> **Description of the task**
Please write out the final portion of the records below exactly: the line containing "provider_id :: ids =>", every line after it, and nothing else.

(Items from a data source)
□ □ □ □ □ □ □

(** [eligible_provider_indices]. *)
Definition eligible_provider_indices (targets : list ProviderTarget) (routing : RoutingConfig) : list nat :=
  let all := seq 0 (length targets) in
  match only routing, ignore routing with
  | Some ids, _ => List.filter (λ i, bool_decide (id_of targets i ∈ ids)) all
  | None, Some ids => List.filter (λ i, negb (bool_decide (id_of targets i ∈ ids))) all
  | None, None => all
  end.

(** [sort_indices_by_health]: unhealthy targets go last. *)
Definition health_key (m : ProviderMetrics) (provider_id : string) : Z :=
  match is_healthy m provider_id with Some false => 1 | _ => 0 end.
Definition sort_indices_by_health (targets : list ProviderTarget) (m : ProviderMetrics) (l : list nat) : list nat :=
  sort_by (λ i j, (health_key m (id_of targets i) <=? health_key m (id_of targets j))%Z) l.

(** [order_eligible_by_ranked_ids]. *)
Fixpoint place_ranked (targets : list ProviderTarget) (eligible : list nat) (ids : list string)
    (ordered : list nat) : list nat :=
  match ids with
  | [] => ordered
  | provider_id :: ids =>
      place_ranked targets eligible ids
        match position (λ t, String.eqb (id t) provider_id) targets with
        | Some i => if bool_decide (i ∈ eligible) && negb (bool_decide (i ∈ ordered)) then ordered ++ [i] else ordered
        | None => ordered
        end
  end.
Fixpoint place_rest (l ordered : list nat) : list nat :=
  match l with
  | [] => ordered
  | i :: l => place_rest l (if bool_decide (i ∈ ordered) then ordered else ordered ++ [i])
  end.
Definition order_eligible_by_ranked_ids {T} (targets : list ProviderTarget) (eligible : list nat)
    (ranked : list (string * T)) : list nat :=
  match ranked with
  | [] => eligible
  | _ => place_rest eligible (place_ranked targets eligible ranked.*1 [])
  end.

□ □ □ □ □ □ □

> **Task response**
  | provider_id :: ids =>
      place_ranked targets eligible ids
        match position (λ t, String.eqb (id t) provider_id) targets with
        | Some i => if bool_decide (i ∈ eligible) && negb (bool_decide (i ∈ ordered)) then ordered ++ [i] else ordered
        | None => ordered
        end
  end.
Fixpoint place_rest (l ordered : list nat) : list nat :=
  match l with
  | [] => ordered
  | i :: l => place_rest l (if bool_decide (i ∈ ordered) then ordered else ordered ++ [i])
  end.
Definition order_eligible_by_ranked_ids {T} (targets : list ProviderTarget) (eligible : list nat)
    (ranked : list (string * T)) : list nat :=
  match ranked with
  | [] => eligible
  | _ => place_rest eligible (place_ranked targets eligible ranked.*1 [])
  end.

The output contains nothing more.